Ibis3, Let's burn some bridges says
When I believed in reincarnation, I thought of it sort of like a life is like a role playing game, and while you’re living in it, you think of the experience as complete and the character you’re playing is you. When you die, you’re You, with all the memories of that life, plus all the experience of all the other lives you’ve lived. Kind of like when you read a novel (or even better-write a novel) and you’re really into it, you feel what the characters are feeling, you get really sucked in, and you kind of get to live lives in a vicarious way and get new experiences, except with reincarnation, you really would be experiencing those things directly. The purpose of it was to learn and grow and experience stuff (both pain and pleasure) and gain compassion, understanding and improved morality. I never thought it through more than that–or had any idea of a mechanism by which it could happen–or even questioned how I concocted the model in the first place. (Once I did those things, of course, I stopped [make] believing it was true.)
Acitta says
Buddhism does not postulate a soul. “Anatta” “selflessness” or “soullessness” is a primary doctrine of Buddhism. The other significant doctrine is “dependent origination”. Buddhism teaches that everything including ourselves is a effect of previous causes and a cause of further effects. There is no essence in any of this. Rebirth occurs as a result of dependent origination. “Cyclic existence” continues until ended by enlightenment. These philisophical ideas were explored in tedious detail by the 2nd century Buddhist sage Nagarjuna, founder of the Madhyamika school of Buddhism. Madhyamika philosophy is foundational to the the sect of Tibetan Buddhism that the Dalai Lama heads. He discusses this in “The Middle Way: Faith Grounded in Reason” and other of his books.
Francisco Bacopa says
Couldn’t souls be data? I believe that there are souls, that souls are potentially multiply realizable supervenient properties.

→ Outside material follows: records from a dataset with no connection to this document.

Lemma removeEach_labelOps org repo number label labelSet currentLabels :
  forall errs s,
    labelOps (trace (run client
                       (removeEach lib (fun l => call (RemoveLabel org repo number l))
                          label labelSet currentLabels errs) s)) =
    map (RemoveOp number) (filter (wanted lib label currentLabels) labelSet).
Proof.
  induction labelSet as [| elem rest IH]; intros errs s; simpl; [reflexivity |].
  unfold wanted at 1.
  destruct (negb (str_eqb elem label) && hasLabel lib elem currentLabels); [| apply IH].
  simpl. destruct (client (RemoveLabel org repo number elem) s) as [err s1].
  destruct err as [e |].
  - specialize (IH (errs ++ [e]) s1).
    destruct (run client _ s1) as [[v tr] s2]. unfold trace in *; simpl in *.
    now rewrite IH.
  - specialize (IH errs s1).
    destruct (run client _ s1) as [[v tr] s2]. unfold trace in *; simpl in *.
    now rewrite IH.
Qed.

Lemma removeOtherLabels_labelOps org repo number label labelSet currentLabels s :
  labelOps (trace (run client
                     (removeOtherLabels lib (fun l => call (RemoveLabel org repo number l))
                        label labelSet currentLabels) s)) =
  map (RemoveOp number) (filter (wanted lib label currentLabels) labelSet).
Proof.
  unfold removeOtherLabels. rewrite run_bind.
  pose proof (removeEach_labelOps org repo number label labelSet currentLabels [] s) as H.
  destruct (run client (removeEach _ _ _ _ _ _) s) as [[errs tr] s1].
  unfold trace in *; simpl in *.
  destruct (0 <? length errs); simpl; now rewrite app_nil_r.
Qed.

Lemma mustFollow_labelOps pr prLabels comment s :
  labelOps (trace (run client (prMustFollowRelNoteProcess lib pr prLabels comment) s)) = [].
Proof.
  destruct (run client _ s) as [[v tr] s'] eqn:R. apply mustFollow_quiet in R.
  destruct R as (R1 & R2 & _). now apply labelOps_nil.
Qed.

Lemma clearStaleComments_labelOps pr prLabels comments s :
  labelOps (trace (run client (clearStaleComments lib pr prLabels comments) s)) = [].
Proof.
  destruct (run client _ s) as [[v tr] s'] eqn:R. apply clearStaleComments_run in R.
  destruct R as (_ & R1 & R2 & _). now apply labelOps_nil.
Qed.
End LabelChanges.

Section OnTracker.
Variable lib : Imports.

Lemma clearStaleComments_tracker pr prLabels comments t :
  value (run (tracker lib) (clearStaleComments lib pr prLabels comments) t) = None.
Proof.
  unfold clearStaleComments. rewrite run_bind.
  destruct (run (tracker lib) (prMustFollowRelNoteProcess _ _ _ _) t) as [[must tr] t1].
  destruct (must && negb (releaseNoteAlreadyAdded lib prLabels)); reflexivity.
Qed.

Lemma applyLabel_tracker pr prLabels labelToAdd comments t :
  let out := run (tracker lib) (applyLabel lib pr prLabels labelToAdd comments) t in
  value out = None
  /\ labelOps (trace out) = applyOps lib (PRNumber pr) labelToAdd prLabels.
Proof.
  intros out. subst out. unfold applyLabel, applyOps.
  rewrite run_bind.
  match goal with |- context [run (tracker lib) ?p t] =>
    assert (E1 : labelOps (trace (run (tracker lib) p t)) =
                 if str_eqb labelToAdd releaseNoteLabelNeeded then []
                 else ensureOps lib (PRNumber pr) prLabels);
    [| destruct (run (tracker lib) p t) as [[u tr1] t1]] end.
  { destruct (str_eqb labelToAdd releaseNoteLabelNeeded).
    - destruct (negb (hasLabel lib releaseNoteLabelNeeded prLabels)); reflexivity.
    - apply ensure_labelOps. }
  cbv beta. rewrite run_bind.
  match goal with |- context [run (tracker lib) ?p t1] =>
    assert (E2 : exists t2 tr2,
               run (tracker lib) p t1 = (None, tr2, t2)
               /\ labelOps tr2 = if hasLabel lib labelToAdd prLabels then []
                                 else [AddOp (PRNumber pr) labelToAdd]) end.
  { destruct (hasLabel lib labelToAdd prLabels); simpl; eauto. }
  destruct E2 as (t2 & tr2 & -> & E2). cbv beta iota.
  rewrite run_bind.
  pose proof (removeOtherLabels_labelOps lib (tracker lib)
                (Login (Owner (PRRepo pr))) (RepoName (PRRepo pr)) (PRNumber pr)
                labelToAdd allRNLabels prLabels t2) as E3.
  destruct (run (tracker lib) (removeOtherLabels _ _ _ _ _) t2) as [[err tr3] t3].
  rewrite run_bind.
  match goal with |- context [run (tracker lib) ?p t3] =>
    assert (E4 : exists tr4, run (tracker lib) p t3 = (tt, tr4, t3) /\ labelOps tr4 = [])
  end.
  { destruct err; simpl; eauto. }
  destruct E4 as (tr4 & -> & E4).
  pose proof (clearStaleComments_tracker pr prLabels comments t3) as E5.
  pose proof (clearStaleComments_labelOps lib (tracker lib) pr prLabels comments t3) as E6.
  destruct (run (tracker lib) (clearStaleComments _ _ _ _) t3) as [[v tr5] t5].
  unfold value, trace in *; simpl in *.
  split; [exact E5 |].
  rewrite !labelOps_app, E1, E2, E3, E4, E6. unfold removeOps.
  now rewrite !app_nil_r.
Qed.
(** A request keeps every record in place, with its description, schedule
    and capacity, and creates none. *)
Lemma step_keeps_record r σ k a :
  σ !! k = Some a → ∃ a', step r σ !! k = Some a' ∧ same_static a a'.
Proof.
  intros Hk. destruct r as [| |n e|n e]; simpl.
  - by exists a.
  - by exists a.
  - destruct (signup_lookup σ n e k) as [->|(_ & a0 & Ha0 & _ & _ & ->)].
    + by exists a.
    + rewrite Hk in Ha0. injection Ha0 as <-. by eexists.
  - destruct (unregister_lookup σ n e k) as [->|(_ & a0 & ps & Ha0 & _ & ->)].
    + by exists a.
    + rewrite Hk in Ha0. injection Ha0 as <-. by eexists.
Qed.

Lemma step_keeps_absent r σ k : σ !! k = None → step r σ !! k = None.
Proof.
  intros Hk. destruct r as [| |n e|n e]; simpl; [done|done| |].
  - destruct (signup_lookup σ n e k) as [->|(_ & a0 & Ha0 & _)]; congruence.
  - destruct (unregister_lookup σ n e k) as [->|(_ & a0 & ps & Ha0 & _)];
      congruence.
Qed.

Lemma same_static_trans a b c : same_static a b → same_static b c → same_static a c.
Proof. unfold same_static. intros (-> & -> & ->) (-> & -> & ->). done. Qed.

Lemma run_requests_keeps_record rs σ k a :
  σ !! k = Some a → ∃ a', run_requests rs σ !! k = Some a' ∧ same_static a a'.
Proof.
  revert σ a. induction rs as [|r rs IH]; intros σ a Hk; simpl.
  - by exists a.
  - destruct (step_keeps_record r σ k a Hk) as (a1 & Hk1 & Hst1).
    destruct (IH _ _ Hk1) as (a' & Hk' & Hst'). exists a'.
    split; [done|]. by eapply same_static_trans.
Qed.

Lemma run_requests_keeps_absent rs σ k :
  σ !! k = None → run_requests rs σ !! k = None.
Proof.
  revert σ. induction rs as [|r rs IH]; intros σ Hk; simpl; [done|].
  by apply IH, step_keeps_absent.
Qed.

(** A signup or unregister touches the entry of its own activity only. *)
Lemma step_other r σ n k : target r = Some n → k ≠ n → step r σ !! k = σ !! k.
Proof.
  destruct r as [| |n' e|n' e]; simpl; try discriminate; intros [= ->] Hne.
  - destruct (signup_lookup σ n e k) as [->|(-> & _)]; done.
  - destruct (unregister_lookup σ n e k) as [->|(-> & _)]; done.
Qed.

(** What a signup or unregister answers, and what it leaves under its
    activity's name, depend on the entry under that name only. *)
Lemma handle_local r σ σ' n :
  target r = Some n → σ !! n = σ' !! n →
  (handle r σ).1 = (handle r σ').1 ∧ step r σ !! n = step r σ' !! n.
Proof.
  destruct r as [| |n' e|n' e]; simpl; try discriminate; intros [= ->] Heq;
    unfold mbind, handler_bind, bind.
  - destruct (σ !! n) as [a|] eqn:Hs; symmetry in Heq.
    + rewrite (signup_known _ _ _ _ Hs), (signup_known _ _ _ _ Heq).
      destruct (PyList.contains _ _); [simpl; split; congruence|].
      destruct (_ >=? _)%Z; [simpl; split; congruence|].
      simpl. by rewrite !lookup_insert_eq.
    + rewrite (signup_unknown _ _ _ Hs), (signup_unknown _ _ _ Heq).
      simpl. split; congruence.
  - destruct (σ !! n) as [a|] eqn:Hs; symmetry in Heq.
    + rewrite (unregister_known _ _ _ _ Hs), (unregister_known _ _ _ _ Heq).
      destruct (PyList.contains _ _); [|simpl; split; congruence].
      destruct (PyList.remove _ _); [|simpl; split; congruence].
      simpl. by rewrite !lookup_insert_eq.
    + rewrite (unregister_unknown _ _ _ Hs), (unregister_unknown _ _ _ Heq).
      simpl. split; congruence.
Qed.

End locality_facts.

(** X5. Signups and unregisters for two different activities do not
    interfere: each is answered as it would be without the other, and the
    two can be handled in either order with the same final dictionary. *)
Theorem different_activities_commute
    (σ : gmap string Activity) (r1 r2 : request) (n1 n2 : string) :
  target r1 = Some n1 →
  target r2 = Some n2 →
  n1 ≠ n2 →
  (handle r2 (step r1 σ)).1 = (handle r2 σ).1 ∧
  (handle r1 (step r2 σ)).1 = (handle r1 σ).1 ∧
  step r2 (step r1 σ) = step r1 (step r2 σ).
Proof.
  intros Ht1 Ht2 Hne.
  assert (step r1 σ !! n2 = σ !! n2) as H12 by (by eapply step_other).
  assert (step r2 σ !! n1 = σ !! n1) as H21 by (by eapply step_other).
  split_and!.
  - by apply (handle_local r2 _ _ n2).
  - by apply (handle_local r1 _ _ n1).
  - apply map_eq. intros k.
    destruct (decide (k = n1)) as [->|Hk1]; [|destruct (decide (k = n2)) as [->|Hk2]].
    + rewrite (step_other r2 _ n2 n1 Ht2 Hne).
      by apply (handle_local r1 _ _ n1).
    + rewrite (step_other r1 (step r2 σ) n1 n2 Ht1); [|done].
      symmetry. by apply (handle_local r2 _ _ n2).
    + rewrite (step_other r2 _ n2 k Ht2 Hk2), (step_other r1 _ n1 k Ht1 Hk1).
      by rewrite (step_other r1 _ n1 k Ht1 Hk1), (step_other r2 _ n2 k Ht2 Hk2).
Qed.

Lemma different_activities_commute_witness :
  (handle (PostSignup "Gym Class" "multisignup@mergington.edu")
     (step (PostSignup "Chess Club" "multisignup@mergington.edu") activities)).1 =
    (handle (PostSignup "Gym Class" "multisignup@mergington.edu") activities).1 ∧
  (handle (PostSignup "Chess Club" "multisignup@mergington.edu")
     (step (PostSignup "Gym Class" "multisignup@mergington.edu") activities)).1 =
    (handle (PostSignup "Chess Club" "multisignup@mergington.edu") activities).1 ∧
  step (PostSignup "Gym Class" "multisignup@mergington.edu")
    (step (PostSignup "Chess Club" "multisignup@mergington.edu") activities) =
  step (PostSignup "Chess Club" "multisignup@mergington.edu")
    (step (PostSignup "Gym Class" "multisignup@mergington.edu") activities).
Proof.
  apply (different_activities_commute activities
           (PostSignup "Chess Club" "multisignup@mergington.edu")
           (PostSignup "Gym Class" "multisignup@mergington.edu")
           "Chess Club" "Gym Class").
  - reflexivity.
  - reflexivity.
  - discriminate.
Defined.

As of yet, I have found that souls are always in a close relationship with a physical body that interacts with a vast physical world. I also have noticed that if the physical stuff gets too much messed with, the soul changes or dies even as the body persists. I have seen someone progress into dementia enough to know that when Nietzsche said “Your soul will be dead even before your body” I know he was right.
How much data is my soul? A few petabytes if we want it all with memories intact. But maybe my core dispositions and a handful of memories might be 5 terabytes.
Maybe if there were magic people my soul could be uploaded to a couple of hard drives and then as much of what I was as a squirrel could handle would be downloaded to a fetal squirrel. I do not believe this happens.
I believe that souls are not things. There is no “soul stuff”. Souls are like rainbows. They are not “out there”. Each instance of seeing or recording a rainbow is a unique interaction between a complex system capable of seeing or recording light, a light source, and water droplets. No two people have ever seen the same rainbow, we can only experience our own unique rainbows under similar conditions. And when those conditions change, no more rainbows.
Souls are the same. Change the brain and body too much or change how it is able to interact with the world, the soul is gone. Death is the point when you know for sure it is gone. As far as I know it is impossible to create digital simulations of once living people. If you could I would think the soul could survive death.
Claire Ramsey says
Once on Star Trek Captain Kirk and his crew happened up on a place where small invisible flying pancake-shaped things landed on them and adhered to their necks. (We could see the flying pancakes b/c they created a pancake shaped blurry spot). I thought they made a good image of a soul waiting to get reinstalled in a new person.